I first saw the below photographs in an architecture exhibition in Sydney, celebrating the construction of the Opera House, one of the world’s most recognisable iconic buildings. The images showed labourers toiling on the construction site as the famous ‘sails’ begin to materialize behind a dense fog of scaffold and formwork. I was absolutely stunned at the period of the photography. The workers clothes, tools and vehicles all looked so dated, which seemed shocking when shot in front of such an ageless architecture.

We have all seen that curved roof so many times, from every conceivable angle, on every type of mug and fridge magnet, that we have become desensitized to its impact. I can only guess what it must have felt like for the locals to watch as this seemingly impossible form began to emerge, or even for the workers, who were using materials and technologies in ways which had no precedent. To see those photos from the late 1950s is to see it as few have; when it was radical.

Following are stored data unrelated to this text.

(* ===== verification/Byteswap.v ===== *)
(** Byte order: the swaps of bits/byteswap.h, and the integers that a machine of either
    byte order finds in memory. *)
From S2P Require Import Prelude CMem.

(** [__bswap_constant_32] *)
Definition bswap_32 (x : Z) : Z :=
  Z.lor (Z.lor (Z.lor (Z.shiftr (Z.land x 0xff000000) 24) (Z.shiftr (Z.land x 0x00ff0000) 8))
               (Z.shiftl (Z.land x 0x0000ff00) 8))
        (Z.shiftl (Z.land x 0x000000ff) 24).

(** [__bswap_constant_64] *)
Definition bswap_64 (x : Z) : Z :=
  Z.lor (Z.lor (Z.lor (Z.lor (Z.lor (Z.lor (Z.lor
    (Z.shiftr (Z.land x 0xff00000000000000) 56)
    (Z.shiftr (Z.land x 0x00ff000000000000) 40))
    (Z.shiftr (Z.land x 0x0000ff0000000000) 24))
    (Z.shiftr (Z.land x 0x000000ff00000000) 8))
    (Z.shiftl (Z.land x 0x00000000ff000000) 8))
    (Z.shiftl (Z.land x 0x0000000000ff0000) 24))
    (Z.shiftl (Z.land x 0x000000000000ff00) 40))
    (Z.shiftl (Z.land x 0x00000000000000ff) 56).

(** The unsigned integer that the bytes [bs] represent, and the [n] bytes that represent one. *)
Definition uint_val (A : arch) (bs : list Z) : Z := if big_endian A then be_val bs else le_val bs.

Definition uint_bytes (A : arch) (n : nat) (v : Z) : list Z :=
  if big_endian A then rev (le_bytes n v) else le_bytes n v.

(** * Bits of byte strings *)

Lemma le_val_testbit l i :
  Forall is_byte l -> 0 <= i -> Z.testbit (le_val l) i = Z.testbit (nth (Z.to_nat (i / 8)) l 0) (i mod 8).
Proof.
  intros Hl. revert i. induction Hl as [|b l Hb _ IH]; intros i Hi.
  - cbn [le_val]. destruct (Z.to_nat (i / 8)); simpl nth; rewrite !Z.bits_0; reflexivity.
  - cbn [le_val]. rewrite testbit_byte_cons by assumption. destruct (Z.ltb_spec i 8).
    + rewrite Z.div_small, Z.mod_small by lia. reflexivity.
    + rewrite IH by lia. replace i with ((i - 8) + 1 * 8) at 3 4 by lia. rewrite Z.div_add, Z.mod_add by lia.
      pose proof (Z.div_pos (i - 8) 8 ltac:(lia) ltac:(lia)).
      replace (Z.to_nat ((i - 8) / 8 + 1)) with (S (Z.to_nat ((i - 8) / 8))) by lia. reflexivity.
Qed.

(** Evaluate the bits of the constant masks. *)
Ltac mask_bits :=
  repeat first [rewrite Z.lor_spec | rewrite Z.land_spec | rewrite Z.shiftr_spec by lia | rewrite Z.shiftl_spec by lia];
  repeat match goal with
    | |- context [Z.testbit (Zpos ?c) ?k] =>
        let b := eval vm_compute in (Z.testbit (Zpos c) k) in change (Z.testbit (Zpos c) k) with b
    end;
  rewrite ?andb_true_r, ?andb_false_r, ?orb_false_r; cbn [orb].

(** A function that moves every byte of [n] to the opposite place reverses byte strings. *)
Lemma swap_reverses (swap : Z -> Z) n l :
  (forall x i, 0 <= x < 256 ^ n -> 0 <= i -> Z.testbit (swap x) i =
     if i <? 8 * n then Z.testbit x (8 * (n - 1 - i / 8) + i mod 8) else false) ->
  Forall is_byte l -> Z.of_nat (length l) = n -> swap (le_val l) = le_val (rev l).
Proof.
  intros Hswap Hl Hn. pose proof (le_val_bound l Hl) as Hb. rewrite Hn in Hb. apply Z.bits_inj'. intros i Hi.
  rewrite Hswap by assumption. pose proof (rev_Forall _ _ Hl) as Hr. rewrite (le_val_testbit (rev l)) by assumption.
  pose proof (Z.div_mod i 8 ltac:(lia)) as Ei. pose proof (Z.mod_pos_bound i 8 ltac:(lia)) as Hm. pose proof (Z.div_pos i 8 Hi ltac:(lia)).
  destruct (Z.ltb_spec i (8 * n)) as [Hlt|Hge].
  - rewrite le_val_testbit by (assumption || lia).
    set (q := i / 8) in *. set (r := i mod 8) in *.
    replace ((8 * (n - 1 - q) + r) / 8) with (n - 1 - q) by (apply Z.div_unique with r; lia).
    replace ((8 * (n - 1 - q) + r) mod 8) with r by (apply Z.mod_unique with (n - 1 - q); lia).
    rewrite rev_nth by lia. f_equal. f_equal. lia.
  - rewrite nth_overflow by (rewrite length_rev; lia). rewrite Z.bits_0. reflexivity.
Qed.

Lemma bits_above x w i : 0 <= x < 2 ^ w -> 0 <= w <= i -> Z.testbit x i = false.
Proof. intros Hx Hi. rewrite <- (Z.mod_small x (2 ^ w)) by assumption. apply Z.mod_pow2_bits_high. lia. Qed.

(** The masks and shifts, bit by bit: below the width by cases, above it from the ranges. *)
Ltac swap_bits w :=
  let x := fresh "x" in let i := fresh "i" in let Hx := fresh "Hx" in let Hi := fresh "Hi" in
  intros x i Hx Hi; destruct (Z.ltb_spec i w) as [Hlt|Hge];
  [ rewrite <- (Z2Nat.id i) in * by assumption; generalize dependent (Z.to_nat i);
    let n := fresh "n" in intros n _ Hlt;
    do 64 (try (destruct n as [|n]; [clear Hlt; mask_bits; reflexivity|])); exfalso; lia
  | repeat first [rewrite Z.lor_spec | rewrite Z.land_spec | rewrite Z.shiftr_spec by lia | rewrite Z.shiftl_spec by lia];
    repeat match goal with
      | |- context [Z.testbit (Zpos ?c) ?k] =>
          let v := eval vm_compute in (Z.log2 (Zpos c) + 1) in rewrite (bits_above (Zpos c) v k) by lia
      end;
    rewrite ?andb_false_r; reflexivity ].

Lemma bswap_32_bits x i : 0 <= x < 256 ^ 4 -> 0 <= i -> Z.testbit (bswap_32 x) i =
  if i <? 8 * 4 then Z.testbit x (8 * (4 - 1 - i / 8) + i mod 8) else false.
Proof. revert x i. unfold bswap_32. swap_bits (8 * 4). Qed.

Lemma bswap_64_bits x i : 0 <= x < 256 ^ 8 -> 0 <= i -> Z.testbit (bswap_64 x) i =
  if i <? 8 * 8 then Z.testbit x (8 * (8 - 1 - i / 8) + i mod 8) else false.
Proof. revert x i. unfold bswap_64. swap_bits (8 * 8). Qed.

Lemma bswap_32_bytes l : length l = 4%nat -> Forall is_byte l -> bswap_32 (le_val l) = le_val (rev l).
Proof. intros Hl Hb. apply (swap_reverses bswap_32 4); [apply bswap_32_bits|assumption|lia]. Qed.

Lemma bswap_64_bytes l : length l = 8%nat -> Forall is_byte l -> bswap_64 (le_val l) = le_val (rev l).
Proof. intros Hl Hb. apply (swap_reverses bswap_64 8); [apply bswap_64_bits|assumption|lia]. Qed.

(** * Integers of several pieces *)

Lemma length_uint_bytes A n v : length (uint_bytes A n v) = n.
Proof. unfold uint_bytes. destruct (big_endian A); rewrite ?length_rev; apply length_le_bytes. Qed.

Lemma le_bytes_app j k v : le_bytes (j + k) v = le_bytes j v ++ le_bytes k (v / 256 ^ Z.of_nat j).
Proof.
  revert v. induction j as [|j IH]; intros v.
  - simpl. rewrite Z.div_1_r. reflexivity.
  - cbn [Nat.add le_bytes app]. rewrite IH, Z.div_div by (try apply Z.pow_pos_nonneg; lia).
    do 4 f_equal. rewrite Nat2Z.inj_succ, Z.pow_succ_r by lia. reflexivity.
Qed.

Lemma le_bytes_mod n v : le_bytes n (v mod 256 ^ Z.of_nat n) = le_bytes n v.
Proof.
  revert v. induction n as [|n IH]; intros v; [reflexivity|]. cbn [le_bytes].
  rewrite Nat2Z.inj_succ, Z.pow_succ_r by lia. assert (0 < 256 ^ Z.of_nat n) by (apply Z.pow_pos_nonneg; lia).
  rewrite Z.rem_mul_r by lia. f_equal.
  - rewrite Z.mul_comm, Z.mod_add, Z.mod_mod by lia. reflexivity.
  - rewrite (Z.mul_comm 256), Z.div_add, (Z.div_small (v mod 256)), Z.add_0_l by (try apply Z.mod_pos_bound; lia). apply IH.
Qed.

(** * Integers in memory *)

Lemma uint_val_bound A bs : Forall is_byte bs -> 0 <= uint_val A bs < 256 ^ Z.of_nat (length bs).
Proof.
  intros Hb. unfold uint_val, be_val. destruct (big_endian A); [|apply le_val_bound, Hb]. rewrite <- length_rev. apply le_val_bound, rev_Forall, Hb.
Qed.

Lemma uint_bytes_val A bs : Forall is_byte bs -> uint_bytes A (length bs) (uint_val A bs) = bs.
Proof.
  intros Hb. unfold uint_val, uint_bytes, be_val. destruct (big_endian A); [|apply le_bytes_le_val, Hb].
  rewrite <- (length_rev bs), le_bytes_le_val by (apply rev_Forall, Hb). apply rev_involutive.
Qed.

Lemma uint_val_bytes A n v : 0 <= v < 256 ^ Z.of_nat n -> uint_val A (uint_bytes A n v) = v.
Proof. intros Hv. unfold uint_val, uint_bytes, be_val. destruct (big_endian A); rewrite ?rev_involutive; apply le_val_le_bytes, Hv. Qed.

Lemma uint_bytes_byte A n v : Forall is_byte (uint_bytes A n v).
Proof. unfold uint_bytes. destruct (big_endian A); [apply rev_Forall|]; apply le_bytes_byte. Qed.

Here are a few other amazing images I have found across the internet, documenting the construction phases of other revolutionary architectural achievements; the glorious messy bit, before the beautiful finished photo in the hardback first editions.

These buildings were not shocking just because of their physical scale, but because they all demonstrated previously unseen levels of architectural ambition, and the uncompromised authorship of a single visionary. In contemporary architecture we can all be very impressed by the vertical meterage of Shards or Burjs, but when were you last left speechless by the audacity of pure design?